§ **WHAT YOU SHOULD DO**
Your reply should be an exact copy of the lines from the one that holds "(** [x.slice(-8)] is" to the end of the data below.

RECORDS TO PROCESS START

(** * CIRIS GUI (Android shell): reasoning-stream aggregator, stream reader,
      native-auth redirect guard, proxy client and role check

    A shallow embedding of the TypeScript sources
      - [apps/agui/app/billing/page.tsx]   (interact page: [processBatchedEvents],
        [queueEvent], [connectStream], [processSSEEvent]),
      - [apps/agui/app/page.tsx]           (minimal interact page: [connectStream]),
      - [apps/agui/contexts/AuthContext.tsx] ([doSetupRedirect],
        [checkSetupStatusFromAPI], [checkNativeAuth], [hasRole]),
      - [apps/agui/lib/ciris-proxy.ts]     ([generateInteractionId], [chat],
        [chatStream]).

    Conventions.  A JavaScript string is represented by the [string] holding
    its UTF-8 encoding.  An absent result ([undefined], and the [null] of a
    storage read) is [None]; inside parsed JSON [null] is [JNull].  The
    fields of a stream event are kept as they were parsed, whatever their
    declared types.
    Objects that the code shares and mutates in place (the [TrackedTask]
    objects stored in the task [Map]) live in an explicit heap and are
    named by their address; values that have a single owner (a task's
    [thoughts] array, a thought's [stages] map) are stored inside their
    owner.  [console.log]/[console.error] calls have no effect on any state
    modelled here and are left out. *)

From Stdlib Require Import ZArith NArith Ascii String List Lia Permutation.
From Stdlib Require Import DecimalString DecimalN.
From stdpp Require Import base option list gmap strings fin_maps.
Import ListNotations.
Local Open Scope string_scope.
Local Open Scope list_scope.
Local Set Warnings "-register-all".
Local Set Warnings "-clear-no-such-hyp".

(** ** JavaScript string primitives *)

Module JS.

(** [s.startsWith(p)] *)
Fixpoint startsWith (p s : string) : bool :=
  match p, s with
  | EmptyString, _ => true
  | String a p', String b s' => if Ascii.eqb a b then startsWith p' s' else false
  | String _ _, EmptyString => false
  end.

(** [s.includes(sub)] *)
Fixpoint includes (sub s : string) : bool :=
  startsWith sub s ||
  match s with
  | EmptyString => false
  | String _ s' => includes sub s'
  end.

(** [s.slice(n)] for a non-negative [n]. *)
Fixpoint slice (n : nat) (s : string) : string :=
  match n, s with
  | O, _ => s
  | S n', String _ s' => slice n' s'
  | S _, EmptyString => EmptyString
  end.

(** Truthiness of a string value: only the empty string is falsy. *)
Definition truthy (s : string) : bool :=
  match s with EmptyString => false | String _ _ => true end.

(** Truthiness of a possibly-[null] string (a storage read, an optional
    field). *)
Definition truthy_opt (o : option string) : bool :=
  match o with Some s => truthy s | None => false end.

(** [a || b] on possibly-[null] strings. *)
Definition or_else (a b : option string) : option string :=
  if truthy_opt a then a else b.

(** [a || "lit"] *)
Definition or_lit (a : option string) (b : string) : string :=
  match a with
  | Some s => if truthy s then s else b
  | None => b
  end.

End JS.

(** ** JSON values, as produced by [JSON.parse] *)

Inductive json : Type :=
| JNull
| JBool (b : bool)
| JNum (lexeme : string)
| JStr (s : string)
| JArr (xs : list json)
| JObj (members : list (string * json)).

Module Json.

(** Own-property lookup in a parsed object.  When a key is duplicated in
    the source text the last member wins. *)
Fixpoint member (k : string) (kvs : list (string * json)) : option json :=
  match kvs with
  | [] => None
  | (k', v) :: rest =>
      match member k rest with
      | Some v' => Some v'
      | None => if String.eqb k k' then Some v else None
      end
  end.

(** [v.k] for a non-null [v]: [None] is [undefined].  Primitives and
    arrays have none of the field names read by this code. *)
Definition get (k : string) (v : json) : option json :=
  match v with
  | JObj kvs => member k kvs
  | _ => None
  end.

(** A field that holds a string; [None] when it is missing or holds
    something else. *)
Definition get_string (k : string) (v : json) : option string :=
  match get k v with
  | Some (JStr s) => Some s
  | _ => None
  end.

End Json.

(** ** JavaScript numbers, as [JSON.parse] makes them *)

Module Number.

(** A double, up to the sign of zero (which [===], [Map] keys and
    truthiness do not see): zero, a non-zero finite value
    [± mantissa * 2^exponent] with an odd mantissa, or an infinity.
    [JSON.parse] makes no [NaN]. *)
Inductive t : Type :=
| Zero
| Finite (negative : bool) (mantissa : Z) (exponent : Z)
| Infinite (negative : bool).

Definition eqb (a b : t) : bool :=
  match a, b with
  | Zero, Zero => true
  | Finite s m k, Finite s' m' k' => Bool.eqb s s' && (m =? m')%Z && (k =? k')%Z
  | Infinite s, Infinite s' => Bool.eqb s s'
  | _, _ => false
  end.

Definition is_zero (a : t) : bool :=
  match a with Zero => true | _ => false end.

(** The double nearest to [p / q] for positive [p] and [q], ties to the
    even mantissa: 53 bits of precision, exponents from -1074, overflow to
    infinity. *)
Definition of_ratio (negative : bool) (p q : Z) : t :=
  let e0 := (Z.log2 p - Z.log2 q)%Z in
  let above := if (0 <=? e0)%Z then (q * 2 ^ e0 <=? p)%Z else (q <=? p * 2 ^ (- e0))%Z in
  let e := if above then e0 else (e0 - 1)%Z in
  let k := Z.max (e - 52) (-1074) in
  let '(num, den) := if (0 <=? k)%Z then (p, q * 2 ^ k)%Z else (p * 2 ^ (- k), q)%Z in
  let n := (num / den)%Z in
  let r := (num mod den)%Z in
  let n' :=
    if (2 * r <? den)%Z then n
    else if (den <? 2 * r)%Z then (n + 1)%Z
    else if Z.even n then n else (n + 1)%Z in
  if (n' =? 0)%Z then Zero
  else if (1024 <=? Z.log2 n' + k)%Z then Infinite negative
  else
    let z := Z.log2 (Z.land n' (- n')) in
    Finite negative (n' / 2 ^ z) (k + z).

Definition digit (c : ascii) : option Z :=
  let n := Z.of_N (N_of_ascii c) in
  if (48 <=? n)%Z && (n <=? 57)%Z then Some (n - 48)%Z else None.

(** The leading digits of [s] continue the numeral [acc]; also the number
    of digits read and the rest of the text. *)
Fixpoint digits (s : string) (acc : Z) (count : Z) : Z * Z * string :=
  match s with
  | String c r =>
      match digit c with
      | Some d => digits r (10 * acc + d)%Z (count + 1)%Z
      | None => (acc, count, s)
      end
  | EmptyString => (acc, count, s)
  end.

(** The value of a JSON number literal
    [-? digits (. digits)? ((e|E) (+|-)? digits)?]. *)
Definition of_lexeme (s : string) : t :=
  let '(negative, s1) :=
    match s with String "-" r => (true, r) | _ => (false, s) end in
  let '(whole, _, s2) := digits s1 0 0 in
  let '(mantissa, places, s3) :=
    match s2 with String "." r => digits r whole 0 | _ => (whole, 0%Z, s2) end in
  let power :=
    match s3 with
    | String c r =>
        if Ascii.eqb c "e" || Ascii.eqb c "E" then
          match r with
          | String "-" r' => (- (digits r' 0 0).1.1)%Z
          | String "+" r' => (digits r' 0 0).1.1
          | _ => (digits r 0 0).1.1
          end
        else 0%Z
    | EmptyString => 0%Z
    end in
  let scale := (power - places)%Z in
  if (mantissa =? 0)%Z then Zero
  else if (0 <=? scale)%Z then of_ratio negative (mantissa * 10 ^ scale) 1
  else of_ratio negative mantissa (10 ^ (- scale)).

End Number.

(** ** Values of parsed JSON under the JavaScript operators *)

Module Value.

(** Truthiness; [None] is [undefined]. *)
Definition truthy (v : option json) : bool :=
  match v with
  | None | Some JNull => false
  | Some (JBool b) => b
  | Some (JNum lexeme) => negb (Number.is_zero (Number.of_lexeme lexeme))
  | Some (JStr s) => JS.truthy s
  | Some (JArr _) | Some (JObj _) => true
  end.

(** [a === b] for two values that come from different places of parsed
    JSON texts: primitives are compared by value, numbers as doubles; an
    array or an object is only equal to itself, and every array or object
    that reaches a comparison in this code is a fresh one. *)
Definition strict_eq (a b : json) : bool :=
  match a, b with
  | JNull, JNull => true
  | JBool x, JBool y => Bool.eqb x y
  | JNum x, JNum y => Number.eqb (Number.of_lexeme x) (Number.of_lexeme y)
  | JStr x, JStr y => String.eqb x y
  | _, _ => false
  end.

(** [v === "text"] *)
Definition is_string (text : string) (v : option json) : bool :=
  match v with Some (JStr s) => String.eqb s text | _ => false end.

(** [v || alt] *)
Definition or_else (v : option json) (alt : json) : json :=
  match v with
  | Some x => if truthy v then x else alt
  | None => alt
  end.

(** [x?.includes(needle)] for a string [needle]: [undefined] on
    [undefined] and [null], the substring test on a string, the element
    test on an array; a number, a boolean or an object has no callable
    [includes], and the call throws a [TypeError] ([None]). *)
Definition includes (needle : string) (x : option json) : option bool :=
  match x with
  | None | Some JNull => Some false
  | Some (JStr s) => Some (JS.includes needle s)
  | Some (JArr xs) => Some (existsb (strict_eq (JStr needle)) xs)
  | Some (JNum _) | Some (JBool _) | Some (JObj _) => None
  end.

(** [x.slice(-8)] is evaluated without an exception: strings and arrays
    have [slice]. *)
Definition has_slice (x : json) : bool :=
  match x with JStr _ | JArr _ => true | _ => false end.

End Value.

(** ** Task / thought aggregator  ([billing/page.tsx], interact page) *)

Definition STAGE_NAMES : list string :=
  [ "thought_start"; "snapshot_and_context"; "dma_results";
    "aspdma_result"; "conscience_result"; "action_result" ].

RECORDS TO PROCESS END

§ **THE COMPLETED TASK**
(** [x.slice(-8)] is evaluated without an exception: strings and arrays
    have [slice]. *)
Definition has_slice (x : json) : bool :=
  match x with JStr _ | JArr _ => true | _ => false end.

End Value.

(** ** Task / thought aggregator  ([billing/page.tsx], interact page) *)

Definition STAGE_NAMES : list string :=
  [ "thought_start"; "snapshot_and_context"; "dma_results";
    "aspdma_result"; "conscience_result"; "action_result" ].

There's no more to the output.